The project involves:
- studying a given engineering extension or modification - working with IBM test developers to design various testing approaches - analyzing the tests and their overall efficiency - document results and recommendations
There are several object models that are being used in the OS/2 and Windows environments - C++, Smalltalk and SOM. In this project the student will evaluate the integration characteristics of the different object models within the context of VisualAge. Performance, ease of programming, ease of reuse are key evaluation criteria.
Tools for publishing documents on the Internet provide a powerful mechanism for communicating with a large number of people at a very low cost. These projects help the students learn about the Internet, SGML and various ways of publishing electronically. These projects use the IBM product Bookmanager for Electronic Publishing which serves documents onto the World Wide Web using the Common Gateway Interface (CGI) to the Web Server.
EPE currently accepts documents written in SGML or any of several word processor formats. This project will extend the set of input formats that can be handled by EPE.
Develop filters to parse and transform standard text processor output formats (NROFF, TROFF, TeX) into Electronic Publishing Edition's internal SGML format so that they can be easily served onto the World Wide Web by BookServer.
This project will build the student's expertise is setting up an Internet server and organizing a departmental library for electronic publication of documents. The project will use EPE to build an Internet-readable electronic library of the departmental publications.
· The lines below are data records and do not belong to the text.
(* ===== verification/TryCommit.v ===== *)
(** The try-commit unit on the messages of one iteration. *)
From S2P Require Import Prelude Machine Strategy Pages SwQueue Packet State Communicate Malloc Separation Speculation Prediction Units Messages.
From stdpp Require Import strings.
#[local] Open Scope Z_scope.

(** ** The abstract check *)

(** The check of one message of stage [stage] against the memory of the unit;
    [verdict] tells whether the predicted values hold in a memory. *)
Definition check_msg (g : strategy) (verdict : mem → bool) (stage : Z) (m : mem) (x : msg) : option mem :=
  match x with
  | MWord ptr value shadow check =>
      if check =? CHECK_REQUIRED then check_packet g m ptr (u64 value) (u64 shadow) stage else Some m
  | MPage ptr data shadow check =>
      if check =? CHECK_REQUIRED then check_page g m ptr data shadow stage else Some m
  | MBoi => if verdict m then Some m else None
  | _ => Some m
  end.

Definition with_mem (m : mem) (w : world) : world := set_p (set_p_mem m (w_p w)) w.

(** The predictions of [w] on another memory. *)
Definition predictions_hold (w : world) (m : mem) : bool := li_verdict (with_mem m w) && lp_verdict (with_mem m w).

(** The messages that are passed on to the commit unit. *)
Definition kept (t : Z) (x : msg) : bool :=
  match x with MReadOnly | MBoi => false | MFree => t =? 0 | _ => true end.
Once an electronic bookshelf is established, automatic techniques for organizing the information and finding the contents quickly become critical. This project looks at the issues of searching very large libraries of books.
Build via automation, Subject Maps or other electronic library user aides. Use these aids to assist access to large (>1000 book) electronic libraries.
The ideal candidate will be pursuing a BSCS/BSCE and have completed 2 years of the degree program. Good communication skills and basic knowledge of UNIX is required. Completed classes should include 2 semesters of programming and preferably 1 semester of communications.
Responsibilities would be to aid the CAD Systems group. 1996 CAD projects include: operating system upgrades, integration of a new backup system and tape library, new workstation installation and trasition to new Design Engineering building including a new network in 11/96.